Although it is his third monograph Max Dupain’s Australia, as its title suggests, functions primarily as a picture book about Australia. Dupain’s artistic eminence is used to privilege his ‘personal’ view of Australia. Throughout the book’s text his personal artistic vision effortlessly transmutes into historical annecdote and commentary and then out of it again. The book’s extended captions often discuss his formalist reasons for composing and exposing a photograph in a certain way, and then go on to discuss the social configurations depicted in the image, all without changing register.
Therefore as a monograph, as a book about Dupain the photographer, Max Dupain’s Australia acts as the re-assertion of the voice of the artist — in the face of written history, and by claiming to be ‘raw’ history. In contrast to the careful scholarship of his second monograph, Max Dupain’s self-commentary is discursive, even eccentric. Yet even in its wilful idiosyncrasy this voice is immediately familiar to any who have read his newspaper reviews.1 It therefore re-asserts his eminence, but now on his own terms. Dupain the critic reclaims Dupain the artist for his own.

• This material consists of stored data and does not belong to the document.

Lemma fetchAudioFiles_refresh_state (env : Env) (token : string) (w : World)
    (assets : list Asset) :
  requestPermissionsAsync env = Fulfilled "granted" ->
  getAssetsAsync env = Fulfilled assets ->
  (forall i, i < length assets -> i ∈ settleOrder env) ->
  setItemFails env = false ->
  exists w',
    fetchAudioFiles env token w = (Ok tt, w')
    /\ audioFiles w' = imap (outcome env token) (map toFile assets)
    /\ loading w' = false
    /\ accessToken w' = accessToken w
    /\ asyncStorage w'
       = <["audioFiles" := JSON.stringify (audioFiles w')]> (asyncStorage w).
Proof.
  intros Hperm Hassets Hsettles Hset.
  rewrite (fetchAudioFiles_granted _ _ _ _ Hperm Hassets).
  match goal with
  | |- context [enhanceAudioWithSpotifyData env ?fs token ?w0] =>
      destruct (enhance_spec env token fs w0) as (log & -> & _)
  end.
  { intros i Hi. apply Hsettles. now rewrite length_map in Hi. }
  rewrite storeAudioData_spec, Hset. eexists. split; [reflexivity|].
  repeat split.
Qed.

(** X13. The refresh that succeeds: with the permission granted, the
    assets listed, every lookup settled with an answer whose match (if
    any) holds strings or [undefined] for the cover, the artist and the
    album name, and a working store, [fetchAudioFiles] returns normally; the
    library is the list of outcomes of the lookups of the assets in scan
    order, the loading flag is cleared, and the store holds the
    serialization of exactly that library (and is otherwise
    unchanged). *)
Theorem fetchAudioFiles_refresh (env : Env) (token : string) (w : World)
    (assets : list Asset) :
  requestPermissionsAsync env = Fulfilled "granted" ->
  getAssetsAsync env = Fulfilled assets ->
  (forall i, i < length assets -> i ∈ settleOrder env) ->
  typedCatalog env token (map toFile assets) ->
  setItemFails env = false ->
  exists w',
    fetchAudioFiles env token w = (Ok tt, w')
    /\ audioFiles w' = imap (outcome env token) (map toFile assets)
    /\ loading w' = false
    /\ accessToken w' = accessToken w
    /\ asyncStorage w'
       = <["audioFiles" := JSON.stringify (audioFiles w')]> (asyncStorage w).
Proof.
  intros Hperm Hassets Hsettles _ Hset.
  rewrite (fetchAudioFiles_granted _ _ _ _ Hperm Hassets).
  assert (Hfiles : forall i, i < length (map toFile assets) -> i ∈ settleOrder env)
    by (intros i Hi; apply Hsettles; now rewrite length_map in Hi).
  match goal with
  | |- context [enhanceAudioWithSpotifyData env ?fs token ?w0] =>
      destruct (enhance_spec env token fs w0 Hfiles) as (log & Ebatch & _)
  end.
  rewrite Ebatch, storeAudioData_spec, Hset.
  eexists. split; [reflexivity|].
  split; [reflexivity|]. split; [reflexivity|]. split; reflexivity.
Qed.

Lemma fetchAudioFiles_refresh_witness :
  exists w',
    fetchAudioFiles (samplePlatform tokenGranted true "granted") "BQDtoken" (mount ∅)
    = (Ok tt, w')
    /\ audioFiles w'
       = imap (outcome (samplePlatform tokenGranted true "granted") "BQDtoken")
              (map toFile sampleAssets)
    /\ loading w' = false
    /\ accessToken w' = accessToken (mount ∅)
    /\ asyncStorage w'
       = <["audioFiles" := JSON.stringify (audioFiles w')]> (asyncStorage (mount ∅)).
Proof.
  apply (fetchAudioFiles_refresh (samplePlatform tokenGranted true "granted")
           "BQDtoken" (mount ∅) sampleAssets); try reflexivity.
  - intros i Hi. simpl in Hi.
    destruct i as [|[|[|i]]]; [set_solver | set_solver | set_solver | lia].
  - intros i file _. destruct i as [|[|i]]; reflexivity.
Defined.

(** X14. A store that refuses the write does not spoil the refresh: the
    library is exposed all the same and the loading flag cleared, the
    failure is printed as the last event, the store is as it was, and no
    exception leaves [fetchAudioFiles]. *)
Theorem fetchAudioFiles_store_failure (env : Env) (token : string) (w : World)
    (assets : list Asset) :
  requestPermissionsAsync env = Fulfilled "granted" ->
  getAssetsAsync env = Fulfilled assets ->
  (forall i, i < length assets -> i ∈ settleOrder env) ->
  setItemFails env = true ->
  exists w' events,
    fetchAudioFiles env token w = (Ok tt, w')
    /\ audioFiles w' = imap (outcome env token) (map toFile assets)
    /\ loading w' = false
    /\ asyncStorage w' = asyncStorage w
    /\ trace w' = (trace w ++ events ++ [storeError])%list.
Proof.
  intros Hperm Hassets Hsettles Hset.
  rewrite (fetchAudioFiles_granted _ _ _ _ Hperm Hassets).
  match goal with
  | |- context [enhanceAudioWithSpotifyData env ?fs token ?w0] =>
      destruct (enhance_spec env token fs w0) as (log & -> & _)
  end.
  { intros i Hi. apply Hsettles. now rewrite length_map in Hi. }
  rewrite storeAudioData_spec, Hset.
  eexists _, ([PermissionRequest; AssetScan]
                ++ map (fun file => HttpGet (searchUrl file) ("Bearer " ++ token))
                       (map toFile assets)
                ++ log)%list.
  split; [reflexivity|]. split; [reflexivity|]. split; [reflexivity|].
  split; [reflexivity|].
  unfold logged. cbn [trace]. now rewrite <- !app_assoc.
Qed.

Lemma fetchAudioFiles_store_failure_witness :
  exists w' events,
    fetchAudioFiles
      (mkEnv (Some "client") (Some "secret") (fun _ _ _ => tokenGranted)
             (fun _ _ _ => Fulfilled catalogHit) [1; 0]%nat true
             (Fulfilled "granted")
             (Fulfilled [mkAsset "1" "song.mp3" "file:///music/song.mp3";
                         mkAsset "3" "other.mp3" "file:///music/other.mp3"])
             false true)
      "BQDtoken" (mount storedSnapshot)
    = (Ok tt, w')
    /\ audioFiles w'
       = [mkAudioFile "1" "song.mp3" "file:///music/song.mp3"
            (Some "https://i.scdn.co/image/1") (Some "Artist") (Some "Album");
          mkAudioFile "3" "other.mp3" "file:///music/other.mp3"
            (Some "https://i.scdn.co/image/1") (Some "Artist") (Some "Album")]
    /\ loading w' = false
    /\ asyncStorage w' = asyncStorage (mount storedSnapshot)
    /\ trace w' = (trace (mount storedSnapshot) ++ events ++ [storeError])%list.
Proof.
  apply (fetchAudioFiles_store_failure
           (mkEnv (Some "client") (Some "secret") (fun _ _ _ => tokenGranted)
                  (fun _ _ _ => Fulfilled catalogHit) [1; 0]%nat true
                  (Fulfilled "granted")
                  (Fulfilled [mkAsset "1" "song.mp3" "file:///music/song.mp3";
                              mkAsset "3" "other.mp3" "file:///music/other.mp3"])
                  false true)
           "BQDtoken" (mount storedSnapshot)
           [mkAsset "1" "song.mp3" "file:///music/song.mp3";
            mkAsset "3" "other.mp3" "file:///music/other.mp3"]); try reflexivity.
  intros i Hi. simpl in Hi.
  destruct i as [|[|i]]; [set_solver | set_solver | lia].
Defined.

In terms of oeuvre Max Dupain’s Australia concentrates on his documentary imagery, particularly from the 1940s — the period of his first monograph when he was overtly
championing the Documentary Movement. The ideological rationale for the book is based in the 1940s, when truth was integral to the appearance of things, only waiting to be revealed by the perspicacity of an artist. In light of the encroaching Bicentennial celebrations it is significant that much of the book’s content comes from the 40s and 50s. In the postwar period industrial growth, progress, and a single, almost legendary ‘national character’ were valorized. The book also includes substantial amounts of Dupain’s later industrial and architectural work, however, in the context of the books narrative progression, these also become inscribed within its essentially 1940s vision of Australia’s nationhood — a simple people, a rugged land, and an ever expanding economic growth.
Although many of the same images appear in all three of Dupain’s monographs as well as his other books and exhibitions, their different contexts and accompanying commentaries give different inflections to Dupain’s eminence — nurturer of an artistic vision born within 1930s Modernism, or Documentary photographer revealing his country’s Nationhood. The Dupain of the 1980 monograph was a completed historical figure, with all of his influences and developments neatly incorporated into the whole. The Dupain of Max Dupain’s Australia tears at these contrasting historiographic ligaments and a re-animated voice rages from within.
For instance Dupain’s studio work of the 1930s, which is vital to the Dupain of the 1980 monograph because it provides him with a direct link to the Modern Photography Movements of Europe and America, is contemptuously dismissed by the Dupain of Max Dupain’s Australia with just one image and one line: “This typifies the glamour period which I endured at the early stages of my development. It was all about creating a make-believe atmosphere. The silhouette in dress suit and top hat is a rear projection onto a glass screen.”